The Lady Sleuths MEGAPACK TM(202)
“I wonder what made them come to that conclusion.”
“I think I can tell you, although the Major seemed quite at a loss on the matter. It seems he had a photograph of the missing girl, which he kept in a drawer of his writing-table. (By-the-way, I think the young man is a good deal ‘gone’ on this Mdlle. Cunier, in spite of his engagement to another lady.) Well, this portrait he naturally thought would be most useful in helping to trace the girl, and he went to his drawer for it, intending to take it with him to Scotland Yard. To his astonishment, however, it was nowhere to be seen, and, although he at once instituted a rigorous search, and questioned his mother and the servants, one and all, on the matter, it was all to no purpose.”

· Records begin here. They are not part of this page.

(* ===== verification/GoFloatText.v ===== *)
(** * Floating point text: [strconv.ParseFloat], [strconv.FormatFloat] and the
    bit representation

    [ParseFloat] follows the grammar of Go's [strconv] (special values,
    decimal and hexadecimal forms, underscores, the capped exponent) and
    rounds the exact value to the nearest binary64, ties to even; [None] is a
    syntax or a range error.  [FormatFloat] is the ['f'] format with precision
    -1: the fewest decimal digits that read back as the same number, the
    closest such number if there are two.  [Float64bits] and
    [Float64frombits] are the IEEE layout. *)
From Stdlib Require Import SpecFloat.
From S2P Require Import Prelude GoText GoFloat.
Local Open Scope Z_scope.

Definition toLowerByte (c : ascii) : ascii :=
  if (65 <=? byteZ c) && (byteZ c <=? 90) then chr (byteZ c + 32) else c.
Definition isByte (c : ascii) (z : ascii) : bool := Ascii.eqb c z.
Definition lowerIs (c : ascii) (z : ascii) : bool := Ascii.eqb (toLowerByte c) z.

(** ** Exact values to binary64 *)

(** The binary64 nearest to m * 10^e (m > 0). *)
Definition decFloat (neg : bool) (m : positive) (e : Z) : float64 :=
  if 0 <=? e then binary_normalize 53 1024 (if neg then - (Z.pos m * 10 ^ e) else Z.pos m * 10 ^ e) 0 neg
  else SFdiv 53 1024 (S754_finite neg m 0) (S754_finite false (Z.to_pos (10 ^ (- e))) 0).
(** The binary64 nearest to m * 2^e. *)
Definition hexFloat (neg : bool) (m : positive) (e : Z) : float64 :=
  binary_normalize 53 1024 (if neg then Z.neg m else Z.pos m) e neg.

(** ** [ParseFloat] *)

Fixpoint commonPrefixLenIgnoreCase (s prefix : string) : nat :=
  match s, prefix with
  | String c s, String p prefix => if lowerIs c p then S (commonPrefixLenIgnoreCase s prefix) else O
  | _, _ => O
  end.

(** [special]: the value and the number of bytes consumed. *)
Definition special (s : string) : option (float64 * nat) :=
  let inf (neg : bool) (nsign : nat) (s : string) :=
    let n := commonPrefixLenIgnoreCase s "infinity" in
    let n := if (3 <? Z.of_nat n) && (Z.of_nat n <? 8) then 3%nat else n in
    if (Z.of_nat n =? 3) || (Z.of_nat n =? 8) then Some (S754_infinity neg, (nsign + n)%nat) else None in
  match s with
  | "" => None
  | String c s' =>
      if isByte c "+" then inf false 1%nat s'
      else if isByte c "-" then inf true 1%nat s'
      else if lowerIs c "i" then inf false 0%nat s
      else if lowerIs c "n" then
        if Z.of_nat (commonPrefixLenIgnoreCase s "nan") =? 3 then Some (S754_nan, 3%nat) else None
      else None
  end.

(** The loop of [underscoreOK]: the kind of the last character is '0' for a
    digit, '_' for an underscore, '!' for anything else. *)
Fixpoint underscoreLoop (hex : bool) (s : string) (last : ascii) : bool :=
  match s with
  | "" => negb (isByte last "_")
  | String c s =>
      if isDigit c || (hex && (97 <=? byteZ (toLowerByte c)) && (byteZ (toLowerByte c) <=? 102))
      then underscoreLoop hex s "0"
      else if isByte c "_" then if isByte last "0" then underscoreLoop hex s "_" else false
      else if isByte last "_" then false
      else underscoreLoop hex s "!"
  end.
Definition underscoreOK (s : string) : bool :=
  let s := match s with String c s' => if isByte c "-" || isByte c "+" then s' else s | "" => s end in
  match s with
  | String c0 (String c1 s') =>
      if isByte c0 "0" && (lowerIs c1 "b" || lowerIs c1 "o" || lowerIs c1 "x")
      then underscoreLoop (lowerIs c1 "x") s' "0"
      else underscoreLoop false s "^"
  | _ => underscoreLoop false s "^"
  end.

(** State of the mantissa loop of [readFloat].  [mant] holds all digits, so
    [trunc] is not needed. *)
Record mantState := mkMant {
  mant : Z; nd : Z; dp : Z; sawdot : bool; sawdigits : bool; underscores : bool
}.

Definition hexDigit (c : ascii) : option Z :=
  let z := byteZ (toLowerByte c) in
  if (97 <=? z) && (z <=? 102) then Some (z - 87) else None.

Fixpoint readMant (hex : bool) (s : string) (st : mantState) : mantState * string :=
  match s with
  | "" => (st, "")
  | String c s' =>
      let base := if hex then 16 else 10 in
      if isByte c "_" then
        readMant hex s' (mkMant (mant st) (nd st) (dp st) (sawdot st) (sawdigits st) true)
      else if isByte c "." then
        if sawdot st then (st, s)
        else readMant hex s' (mkMant (mant st) (nd st) (nd st) true (sawdigits st) (underscores st))
      else if isDigit c then
        if isByte c "0" && (nd st =? 0) then
          readMant hex s' (mkMant (mant st) (nd st) (dp st - 1) (sawdot st) true (underscores st))
        else
          readMant hex s' (mkMant (mant st * base + (byteZ c - 48)) (nd st + 1) (dp st) (sawdot st) true (underscores st))
      else match hexDigit c with
      | Some d =>
          if hex then
            readMant hex s' (mkMant (mant st * base + d) (nd st + 1) (dp st) (sawdot st) true (underscores st))
          else (st, s)
      | None => (st, s)
      end
  end.

(** The digits of the exponent; [e] stops growing at 10000. *)
Fixpoint readExp (s : string) (e : Z) (under : bool) : Z * bool * string :=
  match s with
  | "" => (e, under, "")
  | String c s' =>
      if isByte c "_" then readExp s' e true
      else if isDigit c then readExp s' (if e <? 10000 then e * 10 + (byteZ c - 48) else e) under
      else (e, under, s)
  end.

(** [readFloat] and the conversion: the value and the unread rest. *)
Definition readFloat (s0 : string) : option (float64 * string) :=
  let '(neg, s) :=
    match s0 with
    | String c s => if isByte c "+" then (false, s) else if isByte c "-" then (true, s) else (false, s0)
    | "" => (false, s0)
    end in
  let '(hex, s) :=
    match s with
    | String c0 (String c1 (String _ _ as s')) => if isByte c0 "0" && lowerIs c1 "x" then (true, s') else (false, s)
    | _ => (false, s)
    end in
  let '(st, s) := readMant hex s (mkMant 0 0 0 false false false) in
  if negb (sawdigits st) then None
  else
    let dp := if sawdot st then dp st else nd st in
    let dp := if hex then 4 * dp else dp in
    let ndMant := if hex then 4 * nd st else nd st in
    let exponent : option (Z * bool * string) :=
      match s with
      | String c s' =>
          if lowerIs c (if hex then "p" else "e")%char then
            let '(esign, s') :=
              match s' with
              | String d s'' => if isByte d "+" then (1, s'') else if isByte d "-" then (-1, s'') else (1, s')
              | "" => (1, s')
              end in
            match s' with
            | String d _ =>
                if isDigit d then
                  let '(e, under, s'') := readExp s' 0 false in Some (e * esign, under, s'')
                else None
            | "" => None
            end
          else if hex then None else Some (0, false, s)
      | "" => if hex then None else Some (0, false, s)
      end in
    match exponent with
    | None => None
    | Some (e, under, rest) =>
        let consumed := stake (String.length s0 - String.length rest) s0 in
        if (underscores st || under) && negb (underscoreOK consumed) then None
        else
          match mant st with
          | Z.pos m =>
              let exp := dp + e - ndMant in
              Some (if hex then hexFloat neg m exp else decFloat neg m exp, rest)
          | _ => Some (S754_zero neg, rest)
          end
    end.

Definition ParseFloat (s : string) : option float64 :=
  match special s with
  | Some (f, n) => if Nat.eqb n (String.length s) then Some f else None
  | None =>
      match readFloat s with
      | Some (f, "") => match f with S754_infinity _ => None | _ => Some f end
      | _ => None
      end
  end.

(** ** [FormatFloat(f, 'f', -1, 64)] *)

(** The value num/den of m * 2^e. *)
Definition ratio (m : positive) (e : Z) : Z * Z :=
  if 0 <=? e then (Z.pos m * 2 ^ e, 1) else (Z.pos m, 2 ^ (- e)).

(** The decimal exponent k with 10^(k-1) <= num/den < 10^k. *)
Fixpoint decExp_up (fuel : nat) (num den k : Z) : Z :=
  match fuel with
  | O => k
  | S fuel => if num <? den * 10 ^ k then k else decExp_up fuel num den (k + 1)
  end.
Fixpoint decExp_down (fuel : nat) (num den k : Z) : Z :=
  match fuel with
  | O => k
  | S fuel => if den <=? num * 10 ^ (1 - k) then k else decExp_down fuel num den (k - 1)
  end.
Definition decExp (num den : Z) : Z :=
  if den <=? num then decExp_up 310 num den 1 else decExp_down 330 num den 0.

(** The [n]-digit candidates around num/den that read back as [f]: the closest
    one, an even last digit on a tie. *)
Definition shortest_n (f : float64) (neg : bool) (num den k : Z) (n : Z) : option (Z * Z) :=
  let e := k - n in
  let '(a, b) := if 0 <=? e then (num, den * 10 ^ e) else (num * 10 ^ (- e), den) in
  let lo := a / b in
  let back (d : Z) := match d with Z.pos p => bool_decide (decFloat neg p e = f) | _ => false end in
  let up := match (2 * (a - lo * b) ?= b) with Lt => false | Gt => true | Eq => Z.odd lo end in
  if up then
    if back (lo + 1) then Some (lo + 1, e) else if back lo then Some (lo, e) else None
  else
    if back lo then Some (lo, e) else if back (lo + 1) then Some (lo + 1, e) else None.

Fixpoint shortest (fuel : nat) (f : float64) (neg : bool) (num den k n : Z) : Z * Z :=
  match fuel with
  | O => (num * 10 ^ 17 / den, -17)
  | S fuel =>
      match shortest_n f neg num den k n with
      | Some r => r
      | None => shortest fuel f neg num den k (n + 1)
      end
  end.

Fixpoint zeros (n : nat) : string := match n with O => "" | S n => String "0" (zeros n) end.
Fixpoint trimZeros (fuel : nat) (d e : Z) : Z * Z :=
  match fuel with
  | O => (d, e)
  | S fuel => if (d mod 10 =? 0) && (0 <? d) then trimZeros fuel (d / 10) (e + 1) else (d, e)
  end.

(** [fmtF]: the digits [d] times 10^[e]. *)
Definition fmtF (neg : bool) (d e : Z) : string :=
  let '(d, e) := trimZeros 20 d e in
  let digits := FormatUint d in
  let dp := slen digits + e in
  let int := if 0 <? dp then
      stake (Z.to_nat dp) digits +:+ zeros (Z.to_nat (dp - slen digits))
    else "0" in
  let frac := if 0 <? slen digits - dp then
      "." +:+ zeros (Z.to_nat (- dp)) +:+ sdrop (Z.to_nat dp) digits
    else "" in
  (if neg then "-" else "") +:+ int +:+ frac.

Definition FormatFloat (f : float64) : string :=
  match f with
  | S754_nan => "NaN"
  | S754_infinity false => "+Inf"
  | S754_infinity true => "-Inf"
  | S754_zero neg => if neg then "-0" else "0"
  | S754_finite neg m e =>
      let '(num, den) := ratio m e in
      let '(d, x) := shortest 17 f neg num den (decExp num den) 1 in
      fmtF neg d x
  end.

(** [formatFloat64] of [zset_ops.go]. *)
Definition formatFloat64 (value : float64) : string :=
  if feqb value (S754_zero false) then "0"
  else if IsInf false value then "inf"
  else if IsInf true value then "-inf"
  else FormatFloat value.

(** ** Bits *)

Definition Float64bits (f : float64) : Z :=
  let sign (s : bool) := if s then 2 ^ 63 else 0 in
  match f with
  | S754_zero s => sign s
  | S754_infinity s => sign s + 2047 * 2 ^ 52
  | S754_nan => 2047 * 2 ^ 52 + 2 ^ 51 + 1
  | S754_finite s m e =>
      if Z.pos m <? 2 ^ 52 then sign s + Z.pos m
      else sign s + (e + 1075) * 2 ^ 52 + (Z.pos m - 2 ^ 52)
  end.

Definition Float64frombits (b : Z) : float64 :=
  let s := Z.testbit b 63 in
  let ex := Z.land (Z.shiftr b 52) 2047 in
  let frac := Z.land b (2 ^ 52 - 1) in
  if ex =? 2047 then if frac =? 0 then S754_infinity s else S754_nan
  else if ex =? 0 then match frac with Z.pos m => S754_finite s m (-1074) | _ => S754_zero s end
  else match frac + 2 ^ 52 with Z.pos m => S754_finite s m (ex - 1075) | _ => S754_nan end.

(** The values a Go [float64] can have. *)
Definition is_float64 (f : float64) : bool := valid_binary 53 1024 f.

(** ** The bit layout round trips *)

Lemma digits2_bounds m : 2 ^ (Z.pos (digits2_pos m) - 1) <= Z.pos m < 2 ^ Z.pos (digits2_pos m).
Proof.
  induction m as [m IH|m IH|]; [| |done]; cbn [digits2_pos];
    rw Pos2Z.inj_succ Z.pow_succ_r; try lia;
    assert (Z.succ (Z.pos (digits2_pos m)) - 1 = Z.succ (Z.pos (digits2_pos m) - 1)) as -> by lia;
    rw Z.pow_succ_r; lia.
Qed.

Lemma bounded_spec m e :
  bounded 53 1024 m e = true ->
  Z.pos m < 2 ^ 53 /\ -1074 <= e <= 971 /\ (e = -1074 \/ 2 ^ 52 <= Z.pos m).
Proof.
  unfold bounded, canonical_mantissa, fexp, SpecFloat.emin. rw andb_true_iff. intros [Hc He].
  apply Z.leb_le in He. pose proof (digits2_bounds m) as Hd.
  apply Z.eqb_eq in Hc.
  assert (Z.pos (digits2_pos m) <= 53) as Hle by lia.
  pose proof (Z.pow_le_mono_r 2 (Z.pos (digits2_pos m)) 53 ltac:(lia) Hle) as Hp.
  split; [lia|]. split; [lia|]. destruct (decide (e = -1074)) as [|Hne]; [by left|]. right.
  assert (Z.pos (digits2_pos m) = 53) as Heq by lia. rw Heq in Hd. lia.
Qed.

Lemma bits_decode (s : bool) ex frac :
  0 <= ex < 2048 -> 0 <= frac < 2 ^ 52 ->
  let b := (if s then 2 ^ 63 else 0) + ex * 2 ^ 52 + frac in
  Z.testbit b 63 = s /\ Z.land (Z.shiftr b 52) 2047 = ex /\ Z.land b (2 ^ 52 - 1) = frac.
Proof.
  intros Hex Hf b. split_and!.
  - rw Z.testbit_eqb; [lia|]. unfold b. destruct s.
    + assert ((2 ^ 63 + ex * 2 ^ 52 + frac) / 2 ^ 63 = 1) as ->; [|done].
      symmetry. apply (Z.div_unique _ _ _ (ex * 2 ^ 52 + frac)); lia.
    + rw Z.div_small; [lia|]. done.
  - rw Z.shiftr_div_pow2; [lia|]. change 2047 with (Z.ones 11). rw Z.land_ones; [lia|].
    assert (b / 2 ^ 52 = (if s then 2048 else 0) + ex) as ->.
    { symmetry. apply (Z.div_unique _ _ _ frac); [lia|]. unfold b. destruct s; lia. }
    symmetry. apply (Z.mod_unique _ _ (if s then 1 else 0)); destruct s; lia.
  - change (2 ^ 52 - 1) with (Z.ones 52). rw Z.land_ones; [lia|].
    symmetry. apply (Z.mod_unique _ _ ((if s then 2048 else 0) + ex)); [lia|]. unfold b. destruct s; lia.
Qed.

(** Decoding the bits of a number gives the number back. *)
Lemma Float64frombits_bits f :
  is_float64 f = true -> IsNaN f = false -> Float64frombits (Float64bits f) = f.
Proof.
  destruct f as [s|s| |s m e]; intros Hv Hn; [by destruct s|by destruct s|done|].
  apply bounded_spec in Hv as (Hm & He & Hc). unfold Float64bits.
  destruct (Z.ltb_spec (Z.pos m) (2 ^ 52)).
  - destruct Hc as [->|]; [|lia].
    destruct (bits_decode s 0 (Z.pos m)) as (H1 & H2 & H3); [lia..|].
    unfold Float64frombits. rw Z.mul_0_l Z.add_0_r in H1 H2 H3. by rw H1 H2 H3.
  - destruct (bits_decode s (e + 1075) (Z.pos m - 2 ^ 52)) as (H1 & H2 & H3); [lia..|].
    unfold Float64frombits. rw H1 H2 H3.
    destruct (Z.eqb_spec (e + 1075) 2047); [lia|]. destruct (Z.eqb_spec (e + 1075) 0); [lia|].
    assert (Z.pos m - 2 ^ 52 + 2 ^ 52 = Z.pos m) as -> by lia. f_equal. lia.
Qed.

Lemma Float64bits_range f : is_float64 f = true -> 0 <= Float64bits f < 2 ^ 64.
Proof.
  destruct f as [s|s| |s m e]; intros Hv; [by destruct s|by destruct s|done|].
  apply bounded_spec in Hv as (Hm & He & Hc). unfold Float64bits.
  destruct (Z.ltb_spec (Z.pos m) (2 ^ 52)); destruct s; lia.
Qed.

Loveday thought for a moment.
“Well, of course,” she said presently “that photograph must have been stolen by someone in the house, and, equally of course, that someone must know more on the matter than he or she cares to avow, and, most probably, has some interest in throwing obstacles in the way of tracing the girl. At the same time, however, the fact in no way disproves the possibility that a crime, and a very black one, may underlie the girl’s disappearance.”
“The Major himself appears confident that a crime of some sort has been committed, and he grew very excited and a little mixed in his statements more than once just now.”
“What sort of woman is the Major’s mother?”
“Mrs. Druce? She is rather a well-known personage in certain sets. Her husband died about ten years ago, and since his death she has posed as promoter and propagandist of all sorts of benevolent, though occasionally somewhat visionary ideas; theatrical missions, magic-lantern and playing cards missions, societies for providing perpetual music for the sick poor, for supplying cabmen with comforters, and a hundred other similar schemes have in turn occupied her attention. Her house is a rendezvous for faddists of every description. The latest fad, however, seems to have put all others to flight; it is a scheme for alleviating the condition of ‘our sisters in the East,’ so she puts it in her prospectus; in other words a Harem Mission on somewhat similar, but I suppose broader lines than the old-fashioned Zenana Mission. This Harem Mission has gathered about her a number of Turkish and Egyptian potentates resident in or visiting London, and has thus incidentally brought about the engagement of her son, Major Druce, with the Princess Dullah-Veih. This Princess is a beauty and an heiress, and although of Turkish parentage, has been brought up under European influence in Cairo.”
“Is anything known of the antecedents of Mdlle. Cunier?”
“Very little. She came to Mrs. Druce from a certain Lady Gwynne, who had brought her to England from an orphanage for the daughters of jewellers and watchmakers at Echallets, in Geneva. Lady Gwynne intended to make her governess to her young children, but when she saw that the girl’s good looks had attracted her husband’s attention, she thought better of it, and suggested to Mrs. Druce that Mademoiselle might be useful to her in conducting her foreign correspondence. Mrs. Druce accordingly engaged the young lady to act as her secretary and amanuensis, and appears, on the whole, to have taken to the girl, and to have been on a pleasant, friendly footing with her. I wonder if the Princess Dullah-Veih was on an equally pleasant footing with her when she saw, as no doubt she did, the attention she received at the Major’s hands.” (Mr. Dyer shrugged his shoulders.) “The Major’s suspicions do not point in that direction, in spite of the fact which I elicited from him by judicious questioning, that the Princess has a violent and jealous temper, and has at times made his life a burden to him. His suspicions centre solely upon a certain Hafiz Cassimi, son of the Turkish-Egyptian banker of that name. It was at the house of these Cassimis that the Major first met the Princess, and he states that she and young Cassimi are like brother and sister to each other. He says that this young man has had the run of his mother’s house and made himself very much at home in it for the past three weeks, ever since, in fact, the Princess came to stay with Mrs. Druce, in order to be initiated into the mysteries of English family life. Hafiz Cassimi, according to the Major’s account, fell desperately in love with the little Swiss girl almost at first sight and pestered her with his attentions, and off and on there appear to have passed hot words between the two young men.”